That's the title of Ha'aretz's special magazine insert for the the hundredth anniversary of Tel Aviv, "the first Hebrew city." I'm in Jerusalem right now. But I suspect that, had he lived, Theodore Herzl, the founder of modern political Zionism, would have spent this night--and many other nights--out on the new town.
At Rabin Square there were literally hundreds of thousands of mostly young people listening to the music of the Israel Philharmonic, with Zubin Mehta conducting, and the latest rock stars, rollerblading and crowd surfing, dancing and feasting on the street festival versions of the exotic and sophisticated food that is Tel Aviv cuisine. You can read a report of the celebration in Sunday's Ha'aretz.
No, the crowds of celebrants were not brooding over the peace process. They were living normal lives, with a big leaven of permanent joy. If the Israelis were obsessively brooding the Palestinians would have won a great victory. And it's not that they don't want peace. It may ultimately not be peace on all of their terms. But the peace that may come will certainly not be peace with the terms imagined by whatever spectrum there is (and there isn't much of a spectrum) in Palestinian public opinion.
You see: there is a triumphalist spirit to Israel. It is not, however, triumphalism over the Palestinians. It is triumphalism over Jewish history. Tel Aviv is a symbol of that triumphalism...but only a symbol. Elsewhere and across the country, really, there are so many symbols of achievement and triumph that the Israelis are now paying close attention to their mistakes.
The Palestinians resisted history. They stubbornly refused to reckon with the Zionists. They exported both their diplomacy and their wars to the neighboring Arab countries. Their last desperate gambit is to call for the one-state solution. Only Palestinians would stoop so low in their aspirations. Let anyone show us one polity in the Arab world that could be an acceptable model for this state. Show and tell.
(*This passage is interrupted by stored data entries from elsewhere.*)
Lemma next_index_range n a s entries : mem_rep st n a s -> map_ok s entries -> 1 <= next_index (sh_header s).
Proof.
  intros M I. unfold next_index. pose proof (hw_created _ (mr_words _ _ _ _ M)). pose proof (hw_free _ (mr_words _ _ _ _ M)). destruct (Z.eqb_spec (hfree (sh_header s)) 0); lia.
Qed.

(** The entry that a store takes, once there is room for it. *)
Lemma fill_entry_ok n a s entries key kb vb : mem_rep st n a s -> map_ok s entries -> next_index (sh_header s) <= hcapacity (sh_header s) ->
  Z.of_nat (length kb) = Stride (keyLayout l) -> Z.of_nat (length vb) = Stride (valueLayout l) -> mapKey (decodeKey kb) = Ok key ->
  (NonReflexive key = true \/ forall j c, occupied_cell (sh_cells s) j c -> mapKey (c_key c) <> Ok key) ->
  exists a' s' ident, (ensureCapacity st (sh_header s) (next_index (sh_header s)) a = (Ok (sh_header s), a)) /\
    store_new st (sh_header s) (managedMapKeyHash key) (list_inserts (Z.to_nat managedMapMetadata) kb (list_inserts (Z.to_nat (valueOffset l)) vb (entry_buffer l))) a = (Ok tt, a') /\
    entries !! next_index (sh_header s) = None /\
    moved n a s a' s' (<[next_index (sh_header s) := mkEntry ident (decodeKey kb) (decodeValue vb)]> entries).
Proof.
  intros M I Hcap Hkb Hvb Hkey Hu. set (h := sh_header s) in *. set (i := next_index h) in *. pose proof (next_index_range _ _ _ _ M I) as Hi. fold h i in Hi. pose proof (cells_capacity _ _ _ M) as Hcc. fold h in Hcc.
  pose proof (offsets_ok st L) as (O1 & _). destruct (cell_at_is (sh_cells s) i ltac:(lia)) as [d Hd]. destruct (next_cell st s entries i d I eq_refl Hd) as (Hg & Hno & Hnone).
  pose proof (mo_generation _ _ _ I i d Hd) as Hgr. destruct (nonempty_cell _ _ _ _ _ _ M Hd) as [Hne _]. destruct (mem_location st L n a s i d M Hd) as (at_ & P & Eloc).
  destruct (mem_bucket_count st n a s M Hne) as (e & Ere & Ees & Eed & _). set (hash := managedMapKeyHash key). assert (0 <= hash < 2 ^ 32) as Hh by (unfold hash, managedMapKeyHash, u32; apply Z.mod_pos_bound; lia).
  destruct (bucket_index st n a s hash M Hne) as (b & head & Hb & Hhead). destruct (mem_bucket st n a s b head M Hhead) as [Ewb Hhr]. destruct (mr_full _ _ _ _ M Hne) as (_ & _ & _ & _ & Htr & _).
  destruct (stored_cell_ok (c_generation d + 1) hash head kb vb ltac:(lia) Hh Hhr Hkb Hvb) as (Lc & C1 & C2 & C3 & C4 & C5 & C6). set (c' := stored_cell (c_generation d + 1) hash head kb vb) in *.
  assert (ensureCapacity st h i a = (Ok h, a)) as Eens by (unfold ensureCapacity; by rewrite (proj2 (Z.leb_le _ _))).
  destruct (mem_write0 st L n a s i at_ d c' M P Hd Lc) as (a1 & Ew1 & M1 & K1). pose proof (hw_capacity _ (mr_words _ _ _ _ M)) as Hcw. fold h in Hcw.
  destruct (mem_set_bucket st n a1 (with_cells (put_cell i c' (sh_cells s)) s) b i M1) as (a2 & Ew2 & M2 & K2); [by eapply lookup_lt_Some|lia|].
  pose proof (map_insert_ok st s entries i d c' b head key I eq_refl Hd Hcap ltac:(lia) ltac:(lia) C3 C4 ltac:(by rewrite C5) Hhead Hb Hu) as I'. fold h in I'.
  pose proof (entries_bound _ _ I') as Hsize. rewrite map_size_insert_None in Hsize by done. cbn [sh_cells] in Hsize. rewrite put_cell_length in Hsize.
  pose proof (mr_words _ _ _ _ M) as [W1 W2 W3 W4 W5 W6]. fold h in W1, W2, W3, W4, W5, W6. pose proof (mo_count _ _ _ I) as Hcnt. fold h in Hcnt.
  destruct (mem_write_header st n a2 _ (stored_header h i (c_next d)) M2) as (a3 & Ew3 & M3 & K3); [|done|done|done|].
  { split; cbn [stored_header hdirectory hbuckets hcount hcreated hcapacity hfree]; try done; [lia|case_if; lia|]. destruct (Z.eqb_spec (hfree h) 0) as [|Hf]; [lia|].
    assert (i = hfree h) as Eif by (unfold i, next_index; by rewrite (proj2 (Z.eqb_neq _ _))). destruct (mo_free _ _ _ I) as (chain & Hl & _). fold h in Hl. rewrite <- Eif in Hl.
    destruct (linked_next _ _ _ _ Hl ltac:(lia) Hd) as (rest & _ & Hl2). apply linked_range in Hl2. lia. }
  exists a3, (mkShape (stored_header h i (c_next d)) (sh_slabs s) (put_cell i c' (sh_cells s)) (<[b := i]> (sh_table s))), (entry_identity (entry_of i c')).
  split; [done|]. split; [|split; [done|]].
  - unfold store_new. assert ((hfree h =? 0) && (hcreated h =? 2 ^ 32 - 1) = false) as ->.
    { unfold i, next_index in Hcap. destruct (Z.eqb_spec (hfree h) 0); [|done]. cbn [andb]. apply Z.eqb_neq. lia. }
    fold (next_index h). fold i. erewrite st_bind_ok by exact Eens. erewrite st_bind_ok by exact Eloc.
    erewrite st_bind_ok by (apply (mem_word st L n a s i at_ d 4 M P Hd); lia). fold (c_generation d). rewrite (proj2 (Z.eqb_neq _ _)) by lia.
    erewrite st_bind_ok by (apply (mem_word st L n a s i at_ d 12 M P Hd); lia). fold (c_next d). erewrite st_bind_ok by exact Ere. rewrite Eed, (proj2 (Z.eqb_neq _ _)) by lia.
    fold hash. rewrite Hb. erewrite st_bind_ok by exact Ewb. erewrite st_bind_ok by exact Ew1. erewrite st_bind_ok by exact Ew2. rewrite (u32_id (hcount h + 1)) by lia. exact Ew3.
  - split; [exact M3| | |].
    + assert (mkEntry (entry_identity (entry_of i c')) (decodeKey kb) (decodeValue vb) = entry_of i c') as ->; [|done]. unfold MapTable.entry_of. by rewrite C5, C6.
    + eapply put_ages; [done|done|lia|lia].
    + eapply kept_spared; [|done]. eapply kept_trans; [exact K1|]. eapply kept_trans; [by eapply kept_as; [|exact K2]|by eapply kept_as; [|exact K3]].
Qed.

(** The continuation of a store does not depend on whether there was room before. *)
Lemma store_new_grown h h' a a1 hash encoded : ensureCapacity st h (next_index h) a = (Ok h', a1) -> ensureCapacity st h' (next_index h') a1 = (Ok h', a1) ->
  hfree h' = hfree h -> hcreated h' = hcreated h -> (hfree h =? 0) && (hcreated h =? 2 ^ 32 - 1) = false -> store_new st h hash encoded a = store_new st h' hash encoded a1.
Proof.
  intros E E' Hf Hc Hl. unfold next_index in *. unfold store_new. rewrite Hf, Hc in *. rewrite Hl. rewrite (st_bind_ok _ _ _ _ _ E), (st_bind_ok _ _ _ _ _ E'). by rewrite Hf, Hc.
Qed.

Lemma growth_cost_next n a s entries : mem_rep st n a s -> map_ok s entries -> growth_cost s (next_index (sh_header s)) <= 6.
Proof.
  intros M I. unfold growth_cost, slabs_for. destruct (Z.leb_spec (next_index (sh_header s)) (hcapacity (sh_header s))) as [|Hlt]; [lia|].
  pose proof (mo_created _ _ _ I) as Hcr. pose proof (mr_capacity _ _ _ _ M) as Hc. unfold next_index in *. destruct (Z.eqb_spec (hfree (sh_header s)) 0).
  - assert (hcreated (sh_header s) + 1 + 63 = (Z.of_nat (length (sh_slabs s)) + 1) * 64) as -> by lia. rewrite Z.div_mul by lia. lia.
  - destruct (mo_free _ _ _ I) as (chain & Hl & _). apply linked_range in Hl. rewrite (cells_capacity _ _ _ M) in *. lia.
Qed.

Lemma mem_le n m a s : mem_rep st n a s -> n <= m -> mem_rep st m a s.
Proof. intros M Hle. eapply mem_frame; [done|by eapply owner_le; [apply M|]|done]. Qed.

Lemma moved_le n m a s a' s' entries' : moved n a s a' s' entries' -> n <= m -> moved m a s a' s' entries'.
Proof. intros [M I A S] Hle. split; try done. by eapply mem_le. Qed.

Lemma moved_trans n a s a1 s1 e1 a2 s2 e2 : moved n a s a1 s1 e1 -> moved n a1 s1 a2 s2 e2 -> moved n a s a2 s2 e2.
Proof. intros [M1 I1 A1 S1] [M2 I2 A2 S2]. split; try done; [by eapply ages_trans|by eapply spared_trans]. Qed.

(** ** What the operations do to the entries *)

(** No entry has this key; an entry whose key is not equal to itself is never found. *)
Definition absent (entries : gmap Z entry) (key : vmMapKey) : Prop :=
  NonReflexive key = true \/ forall i e, entries !! i = Some e -> mapKey (Key e) <> Ok key.

Definition present (entries : gmap Z entry) (key : vmMapKey) (i : Z) (e : entry) : Prop :=
  NonReflexive key = false /\ entries !! i = Some e /\ mapKey (Key e) = Ok key.

Definition stored (key : vmMapKey) (k : K) (v : V) (entries entries' : gmap Z entry) : Prop :=
  (exists i e, present entries key i e /\ entries' = <[i := mkEntry (entry_identity e) (Key e) v]> entries) \/
  (absent entries key /\ exists i ident, entries !! i = None /\ entries' = <[i := mkEntry ident k v]> entries).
Architect and city planner Hillel Schocken, the great grandson of the great Hebrew bibliographer, publisher and founder of Ha'aretz (now run by Hillel's brother Amos), has written a prophetic article, "Fifty Years from Today," in the supplement. Looking to the future of Tel Aviv, Schocken envisions the continuation of the great design of Lewis Mumford's master teacher, Patrick Geddes. The greatness of the Geddes Plan, Schocken writes, lies in its two main elements:
*It created a dense and continuous network of public spaces--mainly streets, along with some public gardens.
*It set out the dimensions of urban lots and blocks, thus enabling a gradual increase of the density of residential units over the years while preserving a distinct urban fabric.
This vision was sorely compromised by the creation of almost helter-skelter bedroom communities and build-fast-at-any-aesthetic-price undifferentiated neighborhoods to meet the new waves of immigrants swamping the country, almost on schedule every decade. But Schocken is very optimistic about the future of Tel Aviv:
Its population density should double from about 7,000 to 15,000 people per square kilometer --though even then it will have only slightly more than half of the populations density of Paris...High urban density will be recognized as a positive contribution to the quality of city life.
Given the aesthetic retrieval of particular areas of the city like the ones that boast the greatest concentration of Bauhaus and International Style architecture, one can imagine with Schocken one of Tel Aviv's polluted backwaters as the city's "River Seine." Of course, all of this is yet to come.
But the celebration is not just of a city as such. It is also a celebration of a people who built an incandescent future on a gruesome past.